-- DATA EXTRACT follows --

(** C9 [refinement]: a request to the driver ends as memide.c's does.  On an idle
    disk whose sectors are the blocks of memide.c's disk, iderw() puts the process to
    sleep; whatever other CPUs do to the rest of the kernel, the disk's interrupt makes
    the process runnable again, and when it runs, on any CPU, iderw() returns with the
    buffers, and the disk, exactly as memide.c's iderw() leaves them. *)
Theorem iderw_memide c i b dk s :
  quiet c s → requester c i b s → pending [] dk s →
  bdev (ibuf s b) = 1 → blockno (ibuf s b) < Z.of_nat (length (disk (ib s))) →
  (∀ n, 0 ≤ n < Z.of_nat (length (disk (ib s))) → dk 1 n = disk (ib s) !!! Z.to_nat n) →
  ∃ s1 R t, iderw b s = Swtch s1 R ∧ state (ptable (icore s1) !!! i) = SLEEPING ∧ Bc.iderw b (ib s) = Ok tt t ∧
  ∀ c2 s2, quiet c2 s2 → same_driver s1 s2 → ptable (icore s2) !! i = ptable (icore s1) !! i →
    ∃ s3 dk', ideintr s2 = Ok tt s3 ∧ state (ptable (icore s3) !!! i) = RUNNABLE ∧ pending [] dk' s3 ∧
      (∀ n, 0 ≤ n < Z.of_nat (length (disk t)) → dk' 1 n = disk t !!! Z.to_nat n) ∧
    ∀ c' h' s4, same_driver s3 s4 → ihart s4 = acq c' LPtable h' → balanced c' h' → is_free LPtable h' → is_free LIde h' →
      ncli (cpus h' !!! c') = 0 → intena (cpus (ihart s) !!! c) = IF h' →
      ∃ s5, R s4 = Ok tt s5 ∧ bufs (ib s5) = bufs t ∧ pending [] dk' s5.
Proof using HL.
  intros Hq Hr Hpd Hdev Hlen Hdk.
  destruct (iderw_run c i b [] dk s Hq Hr Hpd) as (d' & R & E & Hpd1 & HR); [by apply not_elem_of_nil|].
  destruct (memide_run c i b dk s Hr Hdev Hlen Hdk) as (t & Et & Hbt & Hdkt). destruct Hr as [[_ _ Hslot] _ _ _ Hidx Hx _].
  set (s1 := put_icore _ _) in *. exists s1, R, t. split; [done|].
  assert (∃ p, ptable (icore s1) !! i = Some p ∧ state p = SLEEPING ∧ chan p = ChBuf b) as (p & Hp & Hps & Hpc).
  { apply lookup_lt_is_Some in Hslot as [p Hp]. exists ((set_state SLEEPING ∘ set_chan (ChBuf b)) p). split; [|done].
    change (alter (set_state SLEEPING ∘ set_chan (ChBuf b)) i (ptable (icore s)) !! i = Some ((set_state SLEEPING ∘ set_chan (ChBuf b)) p)).
    by rewrite list_lookup_alter_eq, Hp. }
  split; [by rewrite (list_lookup_total_correct _ _ _ Hp)|]. split; [done|].
  intros c2 s2 Hq2 Hsame Hpt. pose proof (pending_same _ _ _ _ Hsame Hpd1) as Hpd2.
  destruct (ideintr_run c2 b [] dk s2 Hq2 Hpd2) as (d3 & E3 & Hpd3). set (s3 := Ist _ _ _ _ _) in *.
  assert (ibuf s2 b = ibuf s b) as Hb2 by (unfold ibuf; by rewrite (proj1 Hsame)). rewrite Hb2 in Hpd3.
  exists s3, (transfer (ibuf s b) dk). split; [done|]. split; [|split; [done|split; [done|]]].
  - rewrite Hp in Hpt. assert (ptable (icore s3) !! i = Some (Core.wake (ChBuf b) p)) as Hw.
    { change ((Core.wake (ChBuf b) <$> ptable (icore s2)) !! i = Some (Core.wake (ChBuf b) p)). by rewrite list_lookup_fmap, Hpt. }
    rewrite (list_lookup_total_correct _ _ _ Hw). unfold Core.wake. by rewrite bool_decide_eq_true_2.
  - assert (bufs (ib s3) = bufs t) as Hb3. { rewrite Hbt. cbn. by rewrite (proj1 Hsame). }
    intros c' h' s4 Hs4 Hh Hb4 Hf Hi Hn Hv. eexists. split; [apply (HR c' h'); try done|].
    + unfold ibuf. rewrite (proj1 Hs4), Hb3, Hbt. rewrite list_lookup_total_alter_eq; [apply finish_synced|].
      destruct Hpd as [_ _ [_ ->] _ _]. exact Hidx.
    + split; [cbn; by rewrite (proj1 Hs4)|]. apply pending_put_icore. by apply (pending_same _ _ s3).
Qed.
End proofs.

-- DATA EXTRACT concluded --

> **AIM OF THE TASK**:
Out of the data above, give again only the lines starting at the one holding "pending [] dk' s5." and ending at the one holding "p). split; [|done].", unchanged.

> **ANSWER TO THIS PROBLEM**:
      ∃ s5, R s4 = Ok tt s5 ∧ bufs (ib s5) = bufs t ∧ pending [] dk' s5.
Proof using HL.
  intros Hq Hr Hpd Hdev Hlen Hdk.
  destruct (iderw_run c i b [] dk s Hq Hr Hpd) as (d' & R & E & Hpd1 & HR); [by apply not_elem_of_nil|].
  destruct (memide_run c i b dk s Hr Hdev Hlen Hdk) as (t & Et & Hbt & Hdkt). destruct Hr as [[_ _ Hslot] _ _ _ Hidx Hx _].
  set (s1 := put_icore _ _) in *. exists s1, R, t. split; [done|].
  assert (∃ p, ptable (icore s1) !! i = Some p ∧ state p = SLEEPING ∧ chan p = ChBuf b) as (p & Hp & Hps & Hpc).
  { apply lookup_lt_is_Some in Hslot as [p Hp]. exists ((set_state SLEEPING ∘ set_chan (ChBuf b)) p). split; [|done].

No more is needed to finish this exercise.